* [Work to be completed] Your result should be the lines holding the word "Raise", copied from the entries below.

* [Stored data entries]
_ _ _ _ _ _ _
(** [on_canvas_drag]: V1 and V2 replace the whole entry by [[img_x, img_y]]. *)
Definition on_canvas_drag (canvas_x canvas_y : float) (st : state) : state * report :=
  match selected_keypoint st, edit_mode st with
  | Some sel, ModeMove =>
      if PrimFloat.leb (scale_factor st) 0 then (st, Silent)
      else
        let st := if drag_state_saved st then st
                  else set_drag_state_saved true (save_state st) in
        let img_x := to_image canvas_x st in
        let img_y := to_image canvas_y st in
        match cur_record st with
        | None => (st, Uncaught AttributeError)
        | Some a =>
            if (sel <? length (keypoints a))%nat then
              let st :=
                set_keypoints
                  (<[sel := VList [vfloat img_x; vfloat img_y]]> (keypoints a))
                  st in
              (set_unsaved_changes true st, Silent)
            else (st, Silent)
        end
  | _, _ => (st, Silent)
  end.

Definition on_canvas_release (st : state) : state * report :=
  (set_selected_keypoint None (set_drag_state_saved false st), Silent).

Definition clear_keypoints (st : state) : state * report :=
  match cur_record st with
  | None => (st, Silent)
  | Some _ =>
      let st := save_state st in
      (set_unsaved_changes true (set_keypoints [] st), Silent)
  end.

Definition set_mode (mode : edit_mode_t) (st : state) : state * report :=
  (set_edit_mode mode st, Silent).

(** The record a dict entry refers to. *)
Definition record_at (st : state) (i : nat) : option annotation :=
  doc_annotations (annotations_data st) !! i.

(** The five lookup strategies, first hit wins: exact match on the
    [images/]-relative path, exact match on the folder-relative path, file
    name, then the [match_annotation_path] cascade against either path.  The
    same text in [load_current_image] of V1 and V2 and in V2's
    [copy_from_previous_frame]. *)
Definition resolve_annotation (image_path : string) (st : state) : option nat :=
  let d := annotation_dict st in
  let image_rel_path := get_relative_path image_path in
  let annotation_match_path :=
    get_annotation_match_path image_path (image_folder st) in
  let s1 := dict_key d annotation_match_path in
  let s2 := if s1 is Some _ then s1 else dict_key d image_rel_path in
  let s3 :=
    if s2 is Some _ then s2
    else dict_get d (basename (if truthy_path image_rel_path
                               then default "" image_rel_path
                               else image_path)) in
  let s4 :=
    if s3 is Some _ then s3
    else if truthy_path annotation_match_path
         then snd <$> dict_find_match annotation_match_path d
         else None in
  if s4 is Some _ then s4
  else if truthy_path image_rel_path
       then snd <$> dict_find_match image_rel_path d
       else None.

(** ** Files

    What a path of the file system holds: a native annotation document, a
    COCO document, or a YOLO label file (each line kept as the list of its
    numbers; the six-digit formatting of the f-string is not modelled). *)
Record coco_image : Type := mk_coco_image {
  ci_id : nat;
  ci_file_name : string;
  ci_width : num;
  ci_height : num
}.

Record coco_annotation : Type := mk_coco_annotation {
  ca_id : nat;
  ca_image_id : nat;
  ca_keypoints : list num;
  ca_num_keypoints : nat;
  ca_bbox : num * num * num * num;
  ca_area : num
}.

Record coco_data : Type := mk_coco_data {
  coco_images : list coco_image;
  coco_annotations : list coco_annotation
}.

Inductive file_content : Type :=
| NativeJson (d : document)
| CocoJson (c : coco_data)
| YoloLabel (lines : list (list float)).

Abbreviation filesystem := (gmap string file_content).

(** [json.load(open(file))] for a native document. *)
Definition json_load (fs : filesystem) (file : string) : result document :=
  match fs !! file with
  | Some (NativeJson d) => Ok d
  | Some _ => Raise ValueError
  | None => Raise OSError
  end.

(** What the disk holds at an image path, as far as [load_current_image]
    looks: nothing, a file that [Image.open] rejects, or an image of the
    given size. *)
Inductive image_file : Type :=
| Missing
| Unreadable
| Readable (w h : Z).

(** ** os.path.splitext *)

Fixpoint span_dots (s : string) : string * string :=
  match s with
  | String c s' =>
      if Ascii.eqb c "."%char
      then let '(d, r) := span_dots s' in (String c d, r)
      else (EmptyString, s)
  | EmptyString => (EmptyString, EmptyString)
  end.

Fixpoint cut_last_dot (s : string) : option string :=
  match s with
  | EmptyString => None
  | String c s' =>
      match cut_last_dot s' with
      | Some r => Some (String c r)
      | None => if Ascii.eqb c "."%char then Some EmptyString else None
      end
  end.

(** [os.path.splitext(p)[0]]: [p] without the extension of its last
    component; leading dots of that component do not start an extension. *)
Definition splitext_root (p : string) : string :=
  let b := basename p in
  let dir := substring 0 (String.length p - String.length b) p in
  let '(dots, rest) := span_dots b in
  match cut_last_dot rest with
  | Some r => dir +:+ dots +:+ r
  | None => p
  end.

(** ** Python numbers: ints stay ints, anything mixed with a float is a
    float. *)

(** An int against a float: the comparison is exact, no operand is
    rounded; [None] when the float is a NaN. *)
Definition compare_int_float (z : Z) (f : float) : option comparison :=
  match Prim2SF f with
  | S754_nan => None
  | S754_infinity s => Some (if s then Gt else Lt)
  | S754_zero _ => Some (z ?= 0)%Z
  | S754_finite s m e =>
      let fm := if s then Zneg m else Zpos m in
      Some (if (0 <=? e)%Z then (z ?= fm * 2 ^ e)%Z
            else (z * 2 ^ (- e) ?= fm)%Z)
  end.

(** [a < b] *)
Definition num_ltb (a b : num) : bool :=
  match a, b with
  | NInt x, NInt y => (x <? y)%Z
  | NFloat x, NFloat y => PrimFloat.ltb x y
  | NInt x, NFloat y => bool_decide (compare_int_float x y = Some Lt)
  | NFloat x, NInt y => bool_decide (compare_int_float y x = Some Gt)
  end.

(** [a + b], [a - b] and [a * b]: on two ints the result is exact; else
    both operands are converted to floats, the left one first. *)
Definition num_op (int_op : Z -> Z -> Z) (float_op : float -> float -> float)
    (a b : num) : result num :=
  match a, b with
  | NInt x, NInt y => Ok (NInt (int_op x y))
  | _, _ =>
      x ← to_float a;
      y ← to_float b;
      Ok (NFloat (float_op x y))
  end.

Definition num_add : num -> num -> result num := num_op Z.add PrimFloat.add.
Definition num_sub : num -> num -> result num := num_op Z.sub PrimFloat.sub.
Definition num_mul : num -> num -> result num := num_op Z.mul PrimFloat.mul.

(** [min(a, b)] and [max(a, b)] return the first argument on a tie. *)
Definition py_min (a b : num) : num := if num_ltb b a then b else a.
Definition py_max (a b : num) : num := if num_ltb a b then b else a.

(** [min(xs)] and [max(xs)] of a non-empty list ([None] stands for the
    [ValueError] of an empty one, which the callers exclude). *)
Definition py_min_list (xs : list num) : option num :=
  match xs with
  | [] => None
  | x :: rest => Some (fold_left py_min rest x)
  end.

Definition py_max_list (xs : list num) : option num :=
  match xs with
  | [] => None
  | x :: rest => Some (fold_left py_max rest x)
  end.

(** ** load_current_image and the lookup dict (V1 and V2) *)

Definition with_image (p : string) (a : annotation) : annotation :=
  mk_annotation p (width a) (height a) (keypoints a).

(** [self.annotations_data['annotations'].append(ann)], creating the list
    when the key is missing; the index of the new record is returned. *)
Definition append_record (ann : annotation) (st : state) : state * nat :=
  let l := doc_annotations (annotations_data st) in
  let inf := annotations_data st ≫= info in
  (set_annotations_data (Some (mk_document inf (Some (l ++ [ann])))) st,
   length l).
_ _ _ _ _ _ _
* [Response to this task]
  | Some _ => Raise ValueError
  | None => Raise OSError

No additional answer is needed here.